Stored data:
******
(* ===== verification/Domain.v ===== *)
(** * The domain model: BPMN elements, tokens, data mappings, timers, errors

    engine-core/src/domain: element.rs, flow.rs, listener.rs, multi_instance.rs,
    event_subprocess.rs, incident.rs, token.rs, data.rs, timer.rs, error.rs.
    A [Uuid] is its number; a [DateTime<Utc>] is nanoseconds since the epoch, a
    [std::time::Duration] a number of nanoseconds. *)

From stdpp Require Import base list gmap strings numbers.
From S2P Require Import Prelude Text Json.
Local Open Scope rust_scope.

Abbreviation Uuid := N.
Abbreviation DateTime := Z.
Abbreviation Duration := Z.

(** ** Timers (timer.rs) *)

Inductive TimerDefinition :=
| TimerDuration (d : Duration)
| AbsoluteDate (dt : DateTime)
| CronCycle (expression : string) (max_repetitions : option N)
| RepeatingInterval (repetitions : option N) (interval : Duration).

#[export] Instance TimerDefinition_eq_dec : EqDecision TimerDefinition.
Proof. solve_decision. Defined.

(** [chrono::Duration::MAX], [i64::MAX] milliseconds. *)
Definition chrono_max : Z := (9223372036854775807 * 1000000)%Z.
(** [DateTime::<Utc>::MAX_UTC], the last nanosecond of year 262142. *)
Definition max_utc : Z := (8210266876799 * 1000000000 + 999999999)%Z.

(** What a call gives back: a value, or a panic that unwinds the caller. *)
Inductive call (A : Type) : Type :=
| Returns (a : A)
| Panics.
Arguments Returns {A} a.
Arguments Panics {A}.

(** [chrono::Duration::from_std(d).ok()?] followed by [now + d], which panics
    when the sum is beyond the last representable instant. *)
Definition add_duration (now : DateTime) (d : Duration) : call (option DateTime) :=
  if (d <=? chrono_max)%Z then
    if (now + d <=? max_utc)%Z then Returns (Some (now + d)%Z) else Panics
  else Returns None.

(** The cron library: [expression.parse::<Cron>().ok()?] followed by
    [find_next_occurrence(&now, false).ok()]. *)
Class CronLib := { cron_next : string → DateTime → option DateTime }.
(** A reader that accepts no expression. *)
Definition no_cron : CronLib := {| cron_next := λ _ _, None |}.

(** [TimerDefinition::next_expiry]. *)
Definition next_expiry {C : CronLib} (t : TimerDefinition) (now : DateTime) : call (option DateTime) :=
  match t with
  | TimerDuration d => add_duration now d
  | AbsoluteDate dt => Returns (if (now <? dt)%Z then Some dt else None)
  | CronCycle expression _ => Returns (cron_next expression now)
  | RepeatingInterval _ interval => add_duration now interval
  end.

(** [TimerDefinition::is_recurring]. *)
Definition is_recurring (t : TimerDefinition) : bool :=
  match t with CronCycle _ _ | RepeatingInterval _ _ => true | _ => false end.

(** [TimerDefinition::initial_remaining_repetitions]. *)
Definition initial_remaining_repetitions (t : TimerDefinition) : option N :=
  match t with
  | RepeatingInterval repetitions _ => repetitions
  | CronCycle _ max_repetitions => max_repetitions
  | _ => None
  end.

(** ** Elements and flows *)

Record MultiInstanceDef := {
  is_sequential : bool;
  loop_cardinality : option string;
  collection : option string;
  element_variable : option string;
}.
#[export] Instance MultiInstanceDef_eq_dec : EqDecision MultiInstanceDef.
Proof. solve_decision. Defined.

Inductive BpmnElement :=
| StartEvent
| TimerStartEvent (timer : TimerDefinition)
| EndEvent
| TerminateEndEvent
| ServiceTask (topic : string) (multi_instance : option MultiInstanceDef)
| UserTask (assignee : string)
| ScriptTask (script : string) (multi_instance : option MultiInstanceDef)
| SendTask (message_name : string) (multi_instance : option MultiInstanceDef)
| ExclusiveGateway (default : option string)
| InclusiveGateway
| ParallelGateway
| EventBasedGateway
| ComplexGateway (join_condition : option string) (default : option string)
| TimerCatchEvent (timer : TimerDefinition)
| BoundaryTimerEvent (attached_to : string) (timer : TimerDefinition) (cancel_activity : bool)
| MessageStartEvent (message_name : string)
| MessageCatchEvent (message_name : string)
| BoundaryMessageEvent (attached_to message_name : string) (cancel_activity : bool)
| SignalStartEvent (signal_name : string)
| SignalCatchEvent (signal_name : string)
| SignalThrowEvent (signal_name : string)
| SignalEndEvent (signal_name : string)
| BoundarySignalEvent (attached_to signal_name : string) (cancel_activity : bool)
| ConditionalCatchEvent (condition : string)
| BoundaryConditionalEvent (attached_to condition : string) (cancel_activity : bool)
| BoundaryErrorEvent (attached_to : string) (error_code : option string)
| ErrorEndEvent (error_code : string)
| EscalationEndEvent (escalation_code : string)
| EscalationThrowEvent (escalation_code : string)
| BoundaryEscalationEvent (attached_to : string) (escalation_code : option string) (cancel_activity : bool)
| CompensationThrowEvent (activity_ref : option string)
| CompensationEndEvent (activity_ref : option string)
| LinkThrowEvent (target : string)
| BoundaryCompensationEvent (attached_to : string)
| CallActivity (called_element : string)
| EmbeddedSubProcess (start_node_id : string)
| SubProcessEndEvent (sub_process_id : string).
#[export] Instance BpmnElement_eq_dec : EqDecision BpmnElement.
Proof. solve_decision. Defined.

(** flow.rs. *)
Record SequenceFlow := { target : string; condition : option string }.
#[export] Instance SequenceFlow_eq_dec : EqDecision SequenceFlow.
Proof. solve_decision. Defined.
Definition flow_simple (to : string) : SequenceFlow := {| target := to; condition := None |}.
Definition flow_conditional (to cond : string) : SequenceFlow :=
  {| target := to; condition := Some cond |}.

(** listener.rs and event_subprocess.rs. *)
Inductive ListenerEvent := LStart | LEnd.
Record ExecutionListener := { l_event : ListenerEvent; l_script : string }.
Inductive ScopeEventListener :=
| ScopeTimer (timer : TimerDefinition) (is_interrupting : bool) (target_definition : string)
| ScopeMessage (message_name : string) (is_interrupting : bool) (target_definition : string)
| ScopeError (error_code : option string) (target_definition : string).
Inductive EventSubProcessTrigger :=
| TriggerTimer (timer : TimerDefinition)
| TriggerMessage (name : string)
| TriggerSignal (name : string)
| TriggerError (code : option string)
| TriggerEscalation (code : option string).
Record EventSubProcess := {
  esp_id : string;
  esp_start_node : string;
  esp_node_ids : list string;
  esp_trigger : EventSubProcessTrigger;
  esp_interrupting : bool;
}.
Record EventSubscription := {
  sub_id : Uuid;
  subprocess_id : string;
  next_due : option DateTime;
  remaining : option N;
}.

(** ** Errors (error.rs) *)

Inductive EngineError :=
| InvalidDefinition (msg : string)
| DataMappingError (msg : string)
| NoSuchNode (id : string)
| NoSuchDefinition (key : Uuid)
| NoSuchInstance (id : Uuid)
| TaskNotPending (task_id : Uuid) (actual_state : string)
| AlreadyCompleted
| TimerMismatch (expected provided : N)
| NoMatchingCondition (gateway : string)
| ServiceTaskNotFound (id : Uuid)
| ServiceTaskLocked (task_id : Uuid) (worker_id : string)
| ServiceTaskNotLocked (id : Uuid)
| DefinitionHasInstances (n : nat)
| OrphanedToken (node : string)
| PersistenceError (msg : string)
| ScriptError (msg : string)
| ExecutionLimitExceeded (msg : string)
| InstanceSuspended (id : Uuid)
| IncidentNotFound (id : Uuid)
| IncidentAlreadyResolved (id : Uuid).
#[export] Instance EngineError_eq_dec : EqDecision EngineError.
Proof. solve_decision. Defined.

Abbreviation EngineResult := (result EngineError).

(** ** Incidents (incident.rs) *)

Definition MAX_INCIDENTS_PER_INSTANCE : nat := 100.
Inductive IncidentKind := KServiceTask | KTimer | KPersistence | KBpmnError.
#[export] Instance IncidentKind_eq_dec : EqDecision IncidentKind.
Proof. solve_decision. Defined.

Record Incident := {
  inc_id : Uuid;
  inc_kind : IncidentKind;
  inc_node_id : option string;
  inc_task_id : option Uuid;
  inc_message : string;
  inc_details : option string;
  created_at : DateTime;
  last_seen_at : DateTime;
  occurrences : N;
  resolved_at : option DateTime;
  resolved_by : option string;
}.
#[export] Instance Incident_eq_dec : EqDecision Incident.
Proof. solve_decision. Defined.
******
WORK REQUIRED
Retype the records above, but only those lines that fall between the line containing "TimerCatchEvent (timer : TimerDefinition)" and the line containing "signal_name : string) (cancel_activity : bool)", with both of those lines included, exactly as written.

COMPLETED EXERCISE
| TimerCatchEvent (timer : TimerDefinition)
| BoundaryTimerEvent (attached_to : string) (timer : TimerDefinition) (cancel_activity : bool)
| MessageStartEvent (message_name : string)
| MessageCatchEvent (message_name : string)
| BoundaryMessageEvent (attached_to message_name : string) (cancel_activity : bool)
| SignalStartEvent (signal_name : string)
| SignalCatchEvent (signal_name : string)
| SignalThrowEvent (signal_name : string)
| SignalEndEvent (signal_name : string)
| BoundarySignalEvent (attached_to signal_name : string) (cancel_activity : bool)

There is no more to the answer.